Implications for Practice

This discussion of measurement and error has been set in the context of the performance of clinical research. Clinicians' expectations of the reliability of clinical measures as used in daily practice should be no less than those of research colleagues. Practitioners, clinicians and researchers share high expectations of what clinical measures should do. Another important clinical consideration relates to the nature of the theoretical validity of clinical measures: Do we currently have the most useful clinical measures available to us in orthotics and prosthetics?

The clinician community has an important insight into the content of useful and appropriate clinical measures given the current climate of health-care delivery systems. To paraphrase Campbell (12), how good does the gait of a patient with a transfemoral amputation have to be at the completion of rehabilitation to result in long-term use of his/her prosthesis as a community ambulator rather than in a wheelchair?
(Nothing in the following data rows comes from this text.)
Lemma NonANSIString_render gs :
  forallb valid_segment gs = true ->
  NonANSIString (render gs) = visible_chars gs.
Proof.
  unfold NonANSIString, render. induction gs as [|g gs IH]; [done|].
  cbn [forallb fmap list_fmap concat visible_chars].
  intros H. apply andb_prop in H as [Hg Hgs].
  destruct g as [c|params final].
  - cbn [render_segment app valid_segment] in *.
    rewrite transformString_cons, escapeSeq_visible.
    + f_equal. by apply IH.
    + by destruct (c =? ESC)%N.
  - pose proof (escapeSeq_render params final (concat (render_segment <$> gs)) Hg)
      as E.
    cbn [render_segment app] in *. rewrite transformString_cons, E.
    destruct (Nat.ltb_spec (length (concat (render_segment <$> gs)))
                (length (ESC :: 91%N :: (join [59%N] params ++ [final])
                                ++ concat (render_segment <$> gs)))) as [_|Hge].
    + by apply IH.
    + simpl in Hge. rewrite length_app in Hge. lia.
Qed.

Lemma visible_chars_count gs : len (visible_chars gs) = visible_count gs.
Proof.
  induction gs as [|[c|ps f] gs IH]; simpl; [done| |done].
  rewrite len_cons. lia.
Qed.

Lemma render_length gs : len (render gs) = visible_count gs + escape_chars gs.
Proof.
  unfold render. induction gs as [|[c|ps f] gs IH]; [done|..].
  - cbn [fmap list_fmap concat render_segment app visible_count
         escape_chars] in *.
    rewrite len_cons. lia.
  - cbn [fmap list_fmap concat visible_count escape_chars] in *.
    rewrite len_app. lia.
Qed.

(** C6. For a string made of visible characters (none of them the escape
    character) and valid escape sequences, the first count of [ANSILen] is
    the number of visible characters, the second the number of characters in
    the escape sequences, and the two add up to the length of the string. *)
Theorem ANSILen_counts_add_up (gs : list segment) :
  forallb valid_segment gs = true ->
  fst (ANSILen (render gs)) + snd (ANSILen (render gs)) = len (render gs)
  /\ fst (ANSILen (render gs)) = visible_count gs
  /\ snd (ANSILen (render gs)) = escape_chars gs.
Proof.
  intros H. unfold ANSILen. cbn [fst snd].
  rewrite NonANSIString_render by done.
  rewrite visible_chars_count, render_length. lia.
Qed.

Lemma ANSILen_counts_add_up_witness :
  forallb valid_segment example_segments = true
  /\ render example_segments = redB ++ py "RAM:" ++ clear ++ py " 4" ++ esc "[K"
  /\ fst (ANSILen (render example_segments))
      + snd (ANSILen (render example_segments))
      = len (render example_segments)
  /\ fst (ANSILen (render example_segments)) = 6
  /\ snd (ANSILen (render example_segments)) = 14.
Proof.
  split; [reflexivity|]. split; [reflexivity|].
  destruct (ANSILen_counts_add_up example_segments) as (H1 & H2 & H3);
    [reflexivity|].
  split; [exact H1|]. split; [exact H2|exact H3].
Defined.

(** Sequences that the grammar does not accept count as visible
    characters: a parameter list that ends in [;], one that starts with
    [;], and an escape character with nothing after it. *)
Example ANSILen_unrecognised :
  ANSILen (esc "[1;m") = (5, 0)
  /\ ANSILen (esc "[;1m") = (5, 0)
  /\ ANSILen (py "ab" ++ [ESC]) = (3, 0)
  /\ ANSILen (esc "[1;31mab" ++ esc "[m") = (2, 10).
Proof. repeat split; reflexivity. Qed.

(** C5 on a line of the Ubuntu logo: 39 visible characters and 21 characters
    of escape sequences, padded to 43 columns. *)
Example ANSIljust_logo_line :
  forall line, Ubuntu_logo !! 3%nat = Some line ->
    ANSILen line = (39, 21) /\ ANSILen (ANSIljust line 43) = (43, 21).
Proof. intros line [= <-]. by vm_compute. Qed.

(** ** The layout *)

Lemma equalize_eq (LogoOutputList result : list str) :
  equalize LogoOutputList result
  = (LogoOutputList
       ++ replicate (length result - length LogoOutputList)%nat [],
     result ++ replicate (length LogoOutputList - length result)%nat []).
Proof.
  unfold equalize, len.
  destruct (Z.ltb_spec 0 (Z.of_nat (length LogoOutputList)
                          - Z.of_nat (length result))) as [Hpos|Hle].
  - replace (length result - length LogoOutputList)%nat with O by lia.
    rewrite app_nil_r. do 3 f_equal. lia.
  - destruct (Z.ltb_spec (Z.of_nat (length LogoOutputList)
                          - Z.of_nat (length result)) 0) as [Hneg|Hge].
    + replace (length LogoOutputList - length result)%nat with O by lia.
      rewrite app_nil_r. do 3 f_equal. lia.
    + replace (length result - length LogoOutputList)%nat with O by lia.
      replace (length LogoOutputList - length result)%nat with O by lia.
      by rewrite !app_nil_r.
Qed.

Lemma MinLogoWidth_foldl LogoOutputList :
  MinLogoWidth LogoOutputList = foldl widen 0 LogoOutputList.
Proof. reflexivity. Qed.

Lemma widen_nonneg lines width : 0 <= width -> 0 <= foldl widen width lines.
Proof.
  revert width. induction lines as [|line lines IH]; intros width H; [done|].
  cbn [foldl]. apply IH. unfold widen.
  pose proof (ANSILen_visible_nonneg line).
  destruct (Z.ltb_spec width (fst (ANSILen line))); lia.
Qed.

Lemma widen_empty_lines n width :
  0 <= width -> foldl widen width (replicate n []) = width.
Proof.
  intros H. induction n as [|n IH]; [done|]. cbn [replicate foldl].
  replace (widen width []) with width; [done|].
  unfold widen. change (fst (ANSILen [])) with 0.
  by destruct (Z.ltb_spec width 0); [lia|].
Qed.

(** Empty lines appended to the logo leave its width as it was. *)
Lemma MinLogoWidth_padded LogoOutputList n :
  MinLogoWidth (LogoOutputList ++ replicate n []) = MinLogoWidth LogoOutputList.
Proof.
  rewrite !MinLogoWidth_foldl, foldl_app.
  apply widen_empty_lines, widen_nonneg. lia.
Qed.
(** * SQLMesh core: context diff, macro evaluation, time filtering, cron units

    A shallow embedding of the planning core of the repository
    (sqlmesh/core/context_diff.py, sqlmesh/core/macros.py,
    sqlmesh/core/dialect.py and sqlmesh/core/model.py) together with the
    properties its specification states about it.

    Python objects that are mutated after they have been shared (the
    snapshot copies made by [ContextDiff.create]) live in an explicit heap
    and are named by references; everything that is only read is a value.
    Python exceptions are the [Raise] results of an error monad. *)

From Stdlib Require Import ZArith String List Ascii Bool Lia.
From stdpp Require Import base option list gmap strings pretty.

Set Default Proof Using "Type".
#[local] Set Warnings "-clear-no-such-hyp".
Open Scope string_scope.
Open Scope list_scope.

(** ** Exceptions *)

Inductive exn :=
| KeyError (key : string)
| IndexError
| StopIteration
| ValueError
| SQLMeshError (msg : string)
| MacroEvalError (msg : string)
| AttributeError
| TypeError
| RecursionError
| InvalidReference (r : nat).

Inductive result (A : Type) :=
| Ok (a : A)
| Raise (e : exn).
Arguments Ok {A} a.
Arguments Raise {A} e.

Global Instance result_ret : MRet result := fun A a => Ok a.
Global Instance result_bind : MBind result := fun A B f m =>
  match m with
  | Ok a => f a
  | Raise e => Raise e
  end.

Definition of_option {A} (e : exn) (o : option A) : result A :=
  match o with
  | Some a => Ok a
  | None => Raise e
  end.

(** ** sqlmesh.core.snapshot and sqlmesh.core.environment *)

Module snapshot.

(** Modelled from the spec: the module sqlmesh/core/snapshot.py is not
    part of the sources at hand.  A fingerprint is the triple
    (data_hash, metadata_hash, parent_data_hash). *)
Record SnapshotFingerprint := mkFingerprint {
  data_hash : string;
  metadata_hash : string;
  parent_data_hash : string
}.

Global Instance fingerprint_eq_dec : EqDecision SnapshotFingerprint.
Proof. solve_decision. Defined.
Lemma identifyFrom_name_unmatched (headers : list jsstring) :
  forall (i : nat) (m : ColumnMap),
    forallb (fun h => negb (isNameHeader h)) headers = true ->
    cm_name (identifyFrom headers i m) = cm_name m.
Proof.
  induction headers as [|h rest IH]; intros i m Hall; simpl in *.
  - reflexivity.
  - apply andb_true_iff in Hall. destruct Hall as [Hh Hrest].
    rewrite IH by exact Hrest. rewrite identifyStep_name.
    now destruct (isNameHeader h).
Qed.

Lemma identifyColumns_name_first (h0 : jsstring) (rest : list jsstring) :
  isNameHeader h0 = true ->
  forallb (fun h => negb (isNameHeader h)) rest = true ->
  cm_name (identifyColumns (h0 :: rest)) = Some 0.
Proof.
  intros H0 Hrest. unfold identifyColumns. simpl.
  rewrite identifyFrom_name_unmatched by exact Hrest.
  rewrite identifyStep_name. now rewrite H0.
Qed.

Lemma forEachRow_all_skipped (headers : list jsstring)
  (rows : list (list jsstring)) :
  (forall row n g, processRow row headers n g = (None, g)) ->
  forall (i : nat) (acc : list Doctor) (g : RandomSource),
    forEachRow rows headers i acc g = (acc, g).
Proof.
  intros Hskip. induction rows as [|row rest IH]; intros i acc g; simpl.
  - reflexivity.
  - unfold bind. rewrite Hskip. apply IH.
Qed.

(** C10. When the header that matches the name patterns is the first of the
    header row, [processRow] reads its index 0 as an unresolved name column
    and returns [null] for every row; [processRawData] then returns the
    empty collection, with no error, whatever data rows the sheet has. *)
Theorem name_header_at_index_0_yields_nothing
  (h0 : jsstring) (rest : list jsstring) :
  isNameHeader h0 = true ->
  forallb (fun h => negb (isNameHeader h)) rest = true ->
  let headers := h0 :: rest in
  cm_name (identifyColumns headers) = Some 0 /\
  notIndex (cm_name (identifyColumns headers)) = true /\
  (forall row n g, processRow row headers n g = (None, g)) /\
  (forall row dataRows g,
      processRawData (headers :: row :: dataRows) g = (Ok [], g)).
Proof.
  intros H0 Hrest headers.
  assert (Hname : cm_name (identifyColumns headers) = Some 0)
    by now apply identifyColumns_name_first.
  assert (Hnot : notIndex (cm_name (identifyColumns headers)) = true)
    by now rewrite Hname.
  assert (Hskip : forall row n g, processRow row headers n g = (None, g))
    by (intros; now apply processRow_unresolved).
  repeat split; auto.
  intros row dataRows g. unfold processRawData, bind, ret.
  now rewrite forEachRow_all_skipped.
Qed.

Lemma name_header_at_index_0_yields_nothing_witness :
  let headers :=
    [str "Nome"; str "Especialidade"; str "Volume"; str "Afinidade"] in
  cm_name (identifyColumns headers) = Some 0 /\
  notIndex (cm_name (identifyColumns headers)) = true /\
  (forall row n g, processRow row headers n g = (None, g)) /\
  (forall row dataRows g,
      processRawData (headers :: row :: dataRows) g = (Ok [], g)).
Proof.
  apply (name_header_at_index_0_yields_nothing (str "Nome")
           [str "Especialidade"; str "Volume"; str "Afinidade"]);
    vm_compute; reflexivity.
Defined.

(** ** The fallback of [loadData] *)

Lemma processRawData_Throw (rawData : list (list jsstring))
  (g : RandomSource) (message : jsstring) :
  fst (processRawData rawData g) = Throw message ->
  processRawData rawData g = (Throw message, g) /\ List.length rawData < 2.
Proof.
  unfold processRawData.
  destruct rawData as [|headers [|r rows]].
  - simpl. intros [= <-]. split; [reflexivity | lia].
  - simpl. intros [= <-]. split; [reflexivity | lia].
  - unfold bind, ret.
    destruct (forEachRow (r :: rows) headers 0 [] g). discriminate.
Qed.

Lemma processRawData_insufficient (rawData : list (list jsstring))
  (g : RandomSource) :
  List.length rawData < 2 ->
  processRawData rawData g =
    (Throw (str "Dados insuficientes na planilha"), g).
Proof.
  destruct rawData as [|headers [|r rows]]; simpl; intros H;
    try reflexivity; lia.
Qed.

Section LoadData.

Variables ArrayBuffer Worksheet : Type.
Variable fetch : jsstring -> result (Response ArrayBuffer).
Variable XLSX : option (XLSXLibrary ArrayBuffer Worksheet).
Variable CONFIG : Config.

(** C7. Whatever fails in the pipeline, [loadData] returns a collection and
    no error: when a stage before the record building throws, and when
    [processRawData] throws, which it does on a grid of fewer than 2 rows,
    the result is the built-in sample, whose 3 entries are returned as they
    are. *)
Theorem loadData_falls_back (filePath : option jsstring)
  (g : RandomSource) :
  (forall message,
      fst (tryLoad fetch XLSX CONFIG filePath g) = Throw message ->
      loadData fetch XLSX CONFIG filePath g = (getFallbackData, g)) /\
  (forall message,
      loadStages fetch XLSX CONFIG filePath = Throw message ->
      loadData fetch XLSX CONFIG filePath g = (getFallbackData, g)) /\
  (forall rawData,
      loadStages fetch XLSX CONFIG filePath = Ok rawData ->
      List.length rawData < 2 ->
      loadData fetch XLSX CONFIG filePath g = (getFallbackData, g)) /\
  List.map id getFallbackData = [1; 2; 3].
Proof.
  assert (Hstage : forall message,
             loadStages fetch XLSX CONFIG filePath = Throw message ->
             loadData fetch XLSX CONFIG filePath g = (getFallbackData, g)).
  { intros message H.
    unfold loadData, tryLoad, bind, ret.
    now rewrite H. }
  assert (Hgrid : forall rawData,
             loadStages fetch XLSX CONFIG filePath = Ok rawData ->
             List.length rawData < 2 ->
             loadData fetch XLSX CONFIG filePath g = (getFallbackData, g)).
  { intros rawData H Hlen.
    unfold loadData, tryLoad, bind, ret.
    rewrite H. now rewrite processRawData_insufficient. }
  repeat split; auto.
  intros message H. unfold tryLoad in H.
  destruct (loadStages fetch XLSX CONFIG filePath) as [rawData|m] eqn:E.
  - apply processRawData_Throw in H. destruct H as [_ Hlen].
    now apply (Hgrid rawData).
  - now apply (Hstage m).
Qed.

(** The names of what [loadData] returns, sample included. *)
Lemma loadData_names (filePath : option jsstring) (g : RandomSource)
  (d : Doctor) :
  In d (fst (loadData fetch XLSX CONFIG filePath g)) ->
  name d <> [] /\ trim (name d) = name d.
Proof.
  unfold loadData, tryLoad, bind, ret.
  destruct (loadStages fetch XLSX CONFIG filePath) as [rawData|m].
  - destruct (processRawData rawData g) as [[doctors|m] g1] eqn:E; simpl.
    + now apply (processRawData_names rawData g g1).
    + intros [<-|[<-|[<-|[]]]]; split; (discriminate || reflexivity).
  - simpl. intros [<-|[<-|[<-|[]]]]; split; (discriminate || reflexivity).
Qed.

End LoadData.

Lemma loadData_falls_back_witness :
  loadData sampleFetch (Some (sampleXLSX [[str "Nome"]]))
    sampleConfig None halves = (getFallbackData, halves).
Proof.
  destruct (loadData_falls_back unit (list (list jsstring)) sampleFetch
              (Some (sampleXLSX [[str "Nome"]])) sampleConfig None halves)
    as (_ & _ & H & _).
  apply (H [[str "Nome"]]).
  - vm_compute. reflexivity.
  - simpl. lia.
Defined.

(** ** The filter engine *)

Lemma filter_filter_andb {A} (p q : A -> bool) (l : list A) :
  filter q (filter p l) = filter (fun x => p x && q x) l.
Proof.
  induction l as [|x l IH]; simpl; [reflexivity|].
  destruct (p x); simpl; [|exact IH].
  destruct (q x); now rewrite IH.
Qed.

Lemma filter_true {A} (l : list A) : filter (fun _ => true) l = l.
Proof. induction l; simpl; congruence. Qed.

Lemma filter_if {A} (c : bool) (p : A -> bool) (l : list A) :
  (if c then filter p l else l) = filter (fun x => if c then p x else true) l.
Proof. destruct c; [reflexivity | now rewrite filter_true]. Qed.

Lemma filter_shorter {A} (p : A -> bool) (l : list A) :
  List.length (filter p l) <= List.length l.
Proof. induction l as [|x l IH]; simpl; [lia|]. destruct (p x); simpl; lia. Qed.

(** [applyFilters] keeps exactly the Doctors that pass every condition. *)
Lemma applyFilters_passes (doctors : list Doctor) (f : FilterState) :
  applyFilters doctors f = filter (passes f) doctors.
Proof.
  unfold applyFilters, passes.
  rewrite !filter_if, !filter_filter_andb.
  apply filter_ext. intros d. now rewrite !andb_assoc.
Qed.

Lemma passes_raise_volume (f : FilterState) (m : number) (d : Doctor) :
  geb m (f_volume_min f) = true ->
  passes (updateVolumeRange m f) d = passes f d && geb (volume d) m.
Proof.
  intros Hm. unfold passes, updateVolumeRange. simpl.
  destruct (geb (volume d) m) eqn:E.
  - rewrite (geb_trans _ _ _ E Hm). now rewrite !andb_true_r.
  - now rewrite !andb_false_r.
Qed.

Lemma passes_raise_affinity (f : FilterState) (m : number)
  (d : Doctor) :
  geb m (f_affinity_min f) = true ->
  passes (updateAffinityRange m f) d = passes f d && geb (affinity d) m.
Proof.
  intros Hm. unfold passes, updateAffinityRange. simpl.
  destruct (geb (affinity d) m) eqn:E.
  - rewrite (geb_trans _ _ _ E Hm). now rewrite !andb_true_r.
  - now rewrite !andb_false_r.
Qed.
(** X28: [HandleRegisterCapability] returns an error exactly when its
    parameters do not decode; without a registered handler, or with
    parameters that do not decode, it leaves the application as it is; it
    never changes the registered handler. *)
Theorem HandleRegisterCapability_quiet params env :
  let r := lsp.HandleRegisterCapability params env in
  (forall e, fst r = Some e <-> lsp.unmarshal_RegistrationParams params = inr e)
  /\
  (lsp.fileWatchHandler env = None \/ fst r <> None ->
   lsp.app (snd r) = lsp.app env) /\
  lsp.fileWatchHandler (snd r) = lsp.fileWatchHandler env.
Proof.
  cbv zeta. unfold lsp.HandleRegisterCapability.
  destruct (lsp.unmarshal_RegistrationParams params) as [regs | err];
    cbn [fst snd].
  - split; [intros e; split; discriminate |].
    split; [| apply registrations_loop_handler].
    intros [Hnone | Herr]; [| congruence].
    clear - Hnone. revert env Hnone.
    induction regs as [| reg regs IH]; intros env Hnone; [reflexivity |].
    cbn [lsp.registrations_loop].
    destruct (String.eqb _ _); [| apply IH, Hnone].
    destruct (lsp.marshal_RegisterOptions _) as [json | err];
      [| rewrite IH by exact Hnone; reflexivity].
    destruct (lsp.unmarshal_WatchedFilesOptions json) as [watchers | err];
      [| rewrite IH by exact Hnone; reflexivity].
    unfold lsp.notifyFileWatchRegistration. rewrite Hnone.
    apply IH, Hnone.
  - split; [intros e; split; congruence |].
    split; reflexivity.
Qed.

(** X29: [HandleApplyEdit] returns an error exactly when its parameters do
    not decode, and then neither applies an edit nor gives a result; for
    parameters that decode it gives a result whose [Applied] tells whether
    the edit went through, with the text of the failure when it did not. *)
Theorem HandleApplyEdit_result params fs logs :
  let r := lsp.HandleApplyEdit params fs logs in
  let result := fst (fst (fst r)) in
  let err := snd (fst (fst r)) in
  let fs' := snd (fst r) in
  match lsp.unmarshal_ApplyWorkspaceEditParams params with
  | inr e => result = None /\ err = Some e /\ fs' = fs /\ snd r = logs
  | inl edit =>
      err = None /\ fs' = fst (lsp.ApplyWorkspaceEdit fs edit) /\
      match snd (lsp.ApplyWorkspaceEdit fs edit) with
      | Some e =>
          result = Some {| protocol.Applied := false;
                           protocol.FailureReason := Error e |}
      | None =>
          result = Some {| protocol.Applied := true;
                           protocol.FailureReason := "" |}
      end
  end.
Proof.
  cbv zeta. unfold lsp.HandleApplyEdit.
  destruct (lsp.unmarshal_ApplyWorkspaceEditParams params) as [edit | e];
    [| repeat split; reflexivity].
  destruct (lsp.ApplyWorkspaceEdit fs edit) as [fs' [e |]];
    repeat split; reflexivity.
Qed.

Implicit Types (m : gmap string (list D)).

(** Replacing the diagnostics of a URI changes the total by the difference
    of the two lengths. *)
Lemma totalCount_insert m uri ds :
  lsp.totalCount (<[uri := ds]> m) =
  (lsp.totalCount m - Z.of_nat (length (default [] (m !! uri)))
   + Z.of_nat (length ds))%Z.
Proof.
  unfold lsp.totalCount.
  destruct (m !! uri) as [old |] eqn:Hold; cbn [from_option id].
  - rewrite <- insert_delete_eq.
    rewrite map_fold_insert_L;
      [| intros; lia | apply lookup_delete_eq].
    rewrite (map_fold_delete_L _ _ uri old m);
      [| intros; lia | exact Hold].
    lia.
  - rewrite map_fold_insert_L;
      [| intros; lia | exact Hold].
    cbn [length]. lia.
Qed.

(** X30: for parameters that decode, [HandleDiagnostics] stores the
    diagnostics under their URI, leaves every other URI as it is, and hands
    the callback, when there is one, the client's name and the number of
    diagnostics over all URIs: the number before, less the diagnostics
    replaced, plus the new ones. *)
Theorem HandleDiagnostics_total (client : @lsp.Client D S) params st logs p :
  lsp.unmarshal_PublishDiagnosticsParams params = inl p ->
  let uri := protocol.URI p in
  let r := lsp.HandleDiagnostics client params st logs in
  let client' := fst (fst r) in
  let total :=
    (lsp.totalCount (lsp.diagnostics client)
     - Z.of_nat (length (default [] (lsp.diagnostics client !! uri)))
     + Z.of_nat (length (protocol.Diagnostics p)))%Z in
  lsp.diagnostics client' !! uri = Some (protocol.Diagnostics p) /\
  (forall other, other <> uri ->
     lsp.diagnostics client' !! other = lsp.diagnostics client !! other) /\
  snd (fst r) =
    match lsp.onDiagnosticsChanged client with
    | Some callback => callback (lsp.name client) total st
    | None => st
    end /\
  snd r = logs.
Proof.
  intros Hp. cbv zeta. unfold lsp.HandleDiagnostics. rewrite Hp. cbv zeta.
  rewrite totalCount_insert.
  destruct (lsp.onDiagnosticsChanged client) as [callback |];
    cbn [fst snd lsp.diagnostics];
    (split; [apply lookup_insert_eq |]);
    (split; [intros other Hother; apply lookup_insert_ne; congruence |]);
    split; reflexivity.
Qed.

End Handlers.


(** ** The handlers on the messages of the cases *)

Lemma HandleRegisterCapability_notifies_witness :
  let r := lsp.HandleRegisterCapability "register" cases.listening in
  fst r = None /\
  lsp.app (snd r) =
    [ lspmessages.Watching "1" ["**/*.go"; "go.mod"];
      lspmessages.Watching "4" ["**/*.md"] ].
Proof.
  intros r.
  destruct (HandleRegisterCapability_notifies
              (codec := lspmessages.codec) "register" cases.listening
              [ lspmessages.registration "1" "workspace/didChangeWatchedFiles"
                  "go";
                lspmessages.registration "2" "textDocument/formatting" "go";
                lspmessages.registration "3" "workspace/didChangeWatchedFiles"
                  "broken";
                lspmessages.registration "4" "workspace/didChangeWatchedFiles"
                  "md" ]
              lspmessages.watching)
    as [Herr Happ]; [reflexivity | reflexivity |].
  split; [exact Herr |].
  subst r. rewrite Happ. vm_compute; reflexivity.
Defined.

Lemma HandleDiagnostics_total_witness :
  let r := lsp.HandleDiagnostics cases.client "publish" [] [] in
  lsp.totalCount (lsp.diagnostics cases.client) = 4 /\
  lsp.diagnostics (fst (fst r)) !! "file:///w/a.go" =
    Some ["unused variable"; "missing return"] /\
  snd (fst r) = [lspmessages.Counted "gopls" 5].
Proof.
  intros r.
  split; [vm_compute; reflexivity |].
  destruct (HandleDiagnostics_total
              (codec := lspmessages.codec) cases.client "publish" [] []
              {| protocol.URI := "file:///w/a.go";
                 protocol.Diagnostics :=
                   ["unused variable"; "missing return"] |})
    as (Hstored & _ & Hcalled & _); [reflexivity |].
  split; [exact Hstored |].
  subst r. rewrite Hcalled. vm_compute; reflexivity.
Defined.

End LspSpec.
More clinical measures that can answer this type of question (by providing this type of measurement predictive validity) are needed. What types or collection of measures should be taken to predict successful ambulation with bilateral KAFOs in patients who have experienced spinal cord injuries? In developing such an assessment, a major concern is content validity: Has a sampling of all predictive measures been included? When clinicians ask themselves these questions, they are attempting to make their measurements accurate, efficient and useful to their patients.

Clinical decisions made by prosthetists and orthotists, in conjunction with other rehabilitation team members, have significant consequences for patients and for the healthcare system. These consequences include an impact on the functional capabilities of the patients and the allotment of considerable time and financial resources of the health-care system. In the future, O&P professionals will be held even more accountable for their clinical decisions, and the quality of clinical measures has a direct effect on the adequacy of these clinical decisions.

Each clinician must participate in a constant evaluation of the characteristics of a clinical measure to ensure it is performing as needed. Campbell states, "As we develop new clinical tests, we must assess their validity in predicting disability in the community and link observed functional limitations to the need for assistive technology or other compensations for permanently limited function" (12). If the outcomes of clinical decisions are no better than the toss of a coin, or the judgments of an uninformed insurance carrier, then O&P professionals may lose the ability to make these judgments in the future.


References:

  1. Lunsford TR, Davidson M, Lunsford BR. The effectiveness of four contemporary cervical orthoses in restricting cervical motion. JPO October 1994; 6:4:93-9.
  2. Lunsford BR. Methodology: Variables and levels of measurement. JPO October 1993; 5:4:121-4.
  3. Shurr DG. Practical clinical measures. JPO October 1993; 5:4:131 -3.
  4. Rothstein JM. Measurement in physical therapy. New York: Churchill Livingstone, 1985.
  5. Payton OD. Research: The validation of clinical practice, 3rd ed. Philadelphia: F.A. Davis Co., 1993.
  6. Sim J, Arnell P. Measurement validity in physical therapy research. 1993: 73:2:102-15.
  7. Rothstein JM. Reliability and validity: Implications for research. In: Bork CE (ed.), Research in Physical Therapy. Philadelphia: J.B. Lippincott Co., 1992.
  8. Payton OD. Commentary on Sim J and Arnell P: Measurement validity in physical therapy research. 1993: 73:2:102-15.
  9. Domholdt E. Physical therapy research: Principles and applications. Philadelphia: W.B. Saunders Co., 1993.
  10. Currier DP. Elements of research in physical therapy. 3rd ed. Baltimore: Williams and Wilkins, 1990.
  11. Lunsford TR. Clinical research. JPO October 1993; 5:4:101-11.
  12. Campbell SK. Commentary on Sim J and Arnell P: Measurement validity in physical therapy research. 1993: 73:2:102-15.